=== EXERCISE MATERIALS ===

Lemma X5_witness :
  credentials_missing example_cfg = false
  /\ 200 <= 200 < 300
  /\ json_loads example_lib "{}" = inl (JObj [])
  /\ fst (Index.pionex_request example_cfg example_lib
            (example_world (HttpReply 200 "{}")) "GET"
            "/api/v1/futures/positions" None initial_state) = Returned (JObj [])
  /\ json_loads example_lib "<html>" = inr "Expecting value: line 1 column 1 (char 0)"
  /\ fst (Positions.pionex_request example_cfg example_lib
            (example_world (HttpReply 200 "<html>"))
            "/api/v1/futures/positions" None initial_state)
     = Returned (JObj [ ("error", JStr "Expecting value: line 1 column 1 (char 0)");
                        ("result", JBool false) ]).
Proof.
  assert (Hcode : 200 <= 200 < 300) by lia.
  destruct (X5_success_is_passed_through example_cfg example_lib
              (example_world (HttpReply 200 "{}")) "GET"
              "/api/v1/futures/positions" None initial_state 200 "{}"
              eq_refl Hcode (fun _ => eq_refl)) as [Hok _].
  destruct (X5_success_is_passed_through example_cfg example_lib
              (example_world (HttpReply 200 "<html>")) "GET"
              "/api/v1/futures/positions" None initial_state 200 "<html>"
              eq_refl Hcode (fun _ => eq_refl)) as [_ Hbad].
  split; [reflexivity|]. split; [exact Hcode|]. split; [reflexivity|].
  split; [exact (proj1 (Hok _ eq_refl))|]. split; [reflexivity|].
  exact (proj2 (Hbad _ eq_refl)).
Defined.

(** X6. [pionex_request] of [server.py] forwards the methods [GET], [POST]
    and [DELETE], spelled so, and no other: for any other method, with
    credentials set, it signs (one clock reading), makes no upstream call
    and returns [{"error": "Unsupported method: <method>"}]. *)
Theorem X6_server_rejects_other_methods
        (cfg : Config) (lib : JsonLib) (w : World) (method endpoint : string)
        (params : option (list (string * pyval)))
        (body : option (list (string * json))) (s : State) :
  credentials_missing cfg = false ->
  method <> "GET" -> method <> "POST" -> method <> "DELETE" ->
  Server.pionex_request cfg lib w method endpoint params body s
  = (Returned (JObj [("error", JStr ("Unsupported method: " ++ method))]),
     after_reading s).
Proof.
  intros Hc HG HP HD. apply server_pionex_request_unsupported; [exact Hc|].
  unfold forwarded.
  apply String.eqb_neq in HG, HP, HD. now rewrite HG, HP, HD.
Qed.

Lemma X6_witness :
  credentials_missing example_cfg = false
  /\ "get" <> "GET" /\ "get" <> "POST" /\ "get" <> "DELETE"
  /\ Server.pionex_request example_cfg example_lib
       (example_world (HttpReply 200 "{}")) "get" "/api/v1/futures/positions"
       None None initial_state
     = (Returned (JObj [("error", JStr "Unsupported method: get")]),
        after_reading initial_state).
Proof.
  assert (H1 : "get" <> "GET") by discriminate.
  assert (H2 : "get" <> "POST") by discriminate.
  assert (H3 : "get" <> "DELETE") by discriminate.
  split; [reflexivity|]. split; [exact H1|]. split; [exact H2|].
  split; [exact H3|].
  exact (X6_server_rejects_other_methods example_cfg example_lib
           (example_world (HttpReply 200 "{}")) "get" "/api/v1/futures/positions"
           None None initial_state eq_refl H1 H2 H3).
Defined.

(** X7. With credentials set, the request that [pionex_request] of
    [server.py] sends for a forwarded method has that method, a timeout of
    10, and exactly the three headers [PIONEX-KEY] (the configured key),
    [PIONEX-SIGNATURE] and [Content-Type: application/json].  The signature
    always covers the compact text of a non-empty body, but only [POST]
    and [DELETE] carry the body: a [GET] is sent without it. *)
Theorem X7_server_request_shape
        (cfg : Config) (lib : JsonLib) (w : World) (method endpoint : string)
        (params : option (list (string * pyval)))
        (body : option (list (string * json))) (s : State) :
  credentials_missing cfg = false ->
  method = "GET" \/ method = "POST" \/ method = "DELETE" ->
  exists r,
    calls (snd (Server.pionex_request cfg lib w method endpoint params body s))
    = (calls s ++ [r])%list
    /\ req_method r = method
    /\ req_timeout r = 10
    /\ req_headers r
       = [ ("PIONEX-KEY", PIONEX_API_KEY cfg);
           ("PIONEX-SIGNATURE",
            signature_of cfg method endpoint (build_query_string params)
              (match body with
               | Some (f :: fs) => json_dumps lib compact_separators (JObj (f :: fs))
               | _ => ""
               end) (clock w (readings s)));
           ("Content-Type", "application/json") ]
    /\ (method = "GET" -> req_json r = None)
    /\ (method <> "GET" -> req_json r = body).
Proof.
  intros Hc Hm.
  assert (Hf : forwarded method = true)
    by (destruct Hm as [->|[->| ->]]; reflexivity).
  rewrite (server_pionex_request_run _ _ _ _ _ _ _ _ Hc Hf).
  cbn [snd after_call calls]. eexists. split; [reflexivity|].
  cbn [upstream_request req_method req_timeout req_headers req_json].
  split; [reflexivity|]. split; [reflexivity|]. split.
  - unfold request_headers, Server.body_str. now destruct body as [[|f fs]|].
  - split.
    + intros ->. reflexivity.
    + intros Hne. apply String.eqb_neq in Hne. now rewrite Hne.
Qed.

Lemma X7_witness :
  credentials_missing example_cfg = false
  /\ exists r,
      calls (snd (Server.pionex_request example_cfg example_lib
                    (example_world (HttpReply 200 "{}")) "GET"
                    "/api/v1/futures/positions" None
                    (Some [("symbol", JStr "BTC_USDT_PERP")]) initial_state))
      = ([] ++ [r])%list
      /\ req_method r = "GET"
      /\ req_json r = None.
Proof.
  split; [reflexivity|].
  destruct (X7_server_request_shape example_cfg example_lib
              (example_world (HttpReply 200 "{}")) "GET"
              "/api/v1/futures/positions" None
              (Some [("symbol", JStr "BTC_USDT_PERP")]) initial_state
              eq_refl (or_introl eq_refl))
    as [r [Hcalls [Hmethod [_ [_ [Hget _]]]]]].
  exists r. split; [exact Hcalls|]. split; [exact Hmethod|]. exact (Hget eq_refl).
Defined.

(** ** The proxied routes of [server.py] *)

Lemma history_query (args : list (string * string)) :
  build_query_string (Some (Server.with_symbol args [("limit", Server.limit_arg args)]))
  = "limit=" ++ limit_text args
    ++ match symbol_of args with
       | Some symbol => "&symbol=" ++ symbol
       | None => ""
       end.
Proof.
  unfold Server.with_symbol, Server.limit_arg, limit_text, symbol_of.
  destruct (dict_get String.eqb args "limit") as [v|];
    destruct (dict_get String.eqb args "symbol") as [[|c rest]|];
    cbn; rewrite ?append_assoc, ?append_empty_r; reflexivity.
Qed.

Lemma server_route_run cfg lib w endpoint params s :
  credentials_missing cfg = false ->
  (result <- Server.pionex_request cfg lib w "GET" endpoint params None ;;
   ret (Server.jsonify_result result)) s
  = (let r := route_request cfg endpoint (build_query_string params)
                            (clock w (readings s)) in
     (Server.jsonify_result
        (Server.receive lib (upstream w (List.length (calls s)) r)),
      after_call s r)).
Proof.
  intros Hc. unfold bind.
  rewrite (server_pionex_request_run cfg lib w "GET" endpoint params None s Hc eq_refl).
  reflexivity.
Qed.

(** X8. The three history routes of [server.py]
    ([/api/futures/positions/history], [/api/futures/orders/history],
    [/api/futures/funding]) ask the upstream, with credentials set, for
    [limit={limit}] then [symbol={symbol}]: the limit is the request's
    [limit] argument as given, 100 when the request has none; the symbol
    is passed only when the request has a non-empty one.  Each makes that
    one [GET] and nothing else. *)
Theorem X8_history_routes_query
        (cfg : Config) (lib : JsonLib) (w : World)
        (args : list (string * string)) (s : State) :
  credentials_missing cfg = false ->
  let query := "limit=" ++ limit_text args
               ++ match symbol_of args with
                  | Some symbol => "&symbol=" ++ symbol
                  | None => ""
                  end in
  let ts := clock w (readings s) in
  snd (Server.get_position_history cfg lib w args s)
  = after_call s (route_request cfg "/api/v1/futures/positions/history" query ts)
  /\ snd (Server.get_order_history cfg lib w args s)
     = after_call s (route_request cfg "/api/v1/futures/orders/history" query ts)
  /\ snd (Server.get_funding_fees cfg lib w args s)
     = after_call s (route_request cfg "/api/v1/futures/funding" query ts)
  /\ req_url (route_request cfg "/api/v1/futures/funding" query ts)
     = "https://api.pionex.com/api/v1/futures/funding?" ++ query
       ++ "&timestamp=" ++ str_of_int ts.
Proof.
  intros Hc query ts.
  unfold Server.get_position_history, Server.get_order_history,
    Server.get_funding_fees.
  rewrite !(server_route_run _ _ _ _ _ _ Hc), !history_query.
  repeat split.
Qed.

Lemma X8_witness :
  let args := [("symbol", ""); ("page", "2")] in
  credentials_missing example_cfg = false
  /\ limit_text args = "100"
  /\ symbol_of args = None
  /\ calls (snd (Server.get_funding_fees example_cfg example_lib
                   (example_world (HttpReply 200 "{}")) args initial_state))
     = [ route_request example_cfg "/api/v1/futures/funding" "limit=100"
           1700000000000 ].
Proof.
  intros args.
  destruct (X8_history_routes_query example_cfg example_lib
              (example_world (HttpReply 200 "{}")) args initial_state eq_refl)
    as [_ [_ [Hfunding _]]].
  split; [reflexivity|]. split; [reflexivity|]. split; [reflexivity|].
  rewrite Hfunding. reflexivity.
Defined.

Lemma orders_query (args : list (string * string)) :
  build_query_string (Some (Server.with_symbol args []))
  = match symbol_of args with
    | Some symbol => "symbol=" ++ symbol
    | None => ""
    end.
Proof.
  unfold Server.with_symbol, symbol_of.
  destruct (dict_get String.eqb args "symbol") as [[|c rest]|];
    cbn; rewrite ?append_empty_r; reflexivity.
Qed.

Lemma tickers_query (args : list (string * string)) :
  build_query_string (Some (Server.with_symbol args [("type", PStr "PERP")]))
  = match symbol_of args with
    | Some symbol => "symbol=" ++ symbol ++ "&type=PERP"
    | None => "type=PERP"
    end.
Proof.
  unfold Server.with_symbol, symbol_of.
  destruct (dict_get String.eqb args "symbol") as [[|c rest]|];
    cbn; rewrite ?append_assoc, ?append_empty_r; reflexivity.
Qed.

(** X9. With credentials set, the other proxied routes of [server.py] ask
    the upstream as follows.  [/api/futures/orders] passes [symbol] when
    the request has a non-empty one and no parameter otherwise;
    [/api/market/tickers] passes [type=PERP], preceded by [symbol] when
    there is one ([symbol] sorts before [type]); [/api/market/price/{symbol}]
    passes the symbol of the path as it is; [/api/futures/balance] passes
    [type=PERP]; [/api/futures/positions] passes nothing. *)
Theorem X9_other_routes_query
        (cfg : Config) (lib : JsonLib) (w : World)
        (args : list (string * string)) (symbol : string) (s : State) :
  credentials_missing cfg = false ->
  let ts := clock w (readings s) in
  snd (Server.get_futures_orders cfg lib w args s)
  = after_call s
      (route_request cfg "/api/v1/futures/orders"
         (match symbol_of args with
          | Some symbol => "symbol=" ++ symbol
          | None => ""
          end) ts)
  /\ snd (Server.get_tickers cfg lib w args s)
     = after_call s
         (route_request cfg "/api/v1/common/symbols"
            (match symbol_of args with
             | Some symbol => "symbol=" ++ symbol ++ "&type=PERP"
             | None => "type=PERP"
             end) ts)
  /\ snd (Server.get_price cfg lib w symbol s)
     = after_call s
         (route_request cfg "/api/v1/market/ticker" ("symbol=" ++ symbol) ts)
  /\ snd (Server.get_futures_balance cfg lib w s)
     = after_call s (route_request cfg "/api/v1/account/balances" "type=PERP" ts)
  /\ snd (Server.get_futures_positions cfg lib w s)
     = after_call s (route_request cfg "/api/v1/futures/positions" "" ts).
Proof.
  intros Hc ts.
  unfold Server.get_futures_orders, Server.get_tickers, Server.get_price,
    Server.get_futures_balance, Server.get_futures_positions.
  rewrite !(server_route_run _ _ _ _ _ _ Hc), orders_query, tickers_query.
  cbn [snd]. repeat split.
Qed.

===

Begin with the first line of the listing above and write out each line exactly, ending with the line that contains "Returned (JObj [])".

# [WRITTEN ANSWER]
Lemma X5_witness :
  credentials_missing example_cfg = false
  /\ 200 <= 200 < 300
  /\ json_loads example_lib "{}" = inl (JObj [])
  /\ fst (Index.pionex_request example_cfg example_lib
            (example_world (HttpReply 200 "{}")) "GET"
            "/api/v1/futures/positions" None initial_state) = Returned (JObj [])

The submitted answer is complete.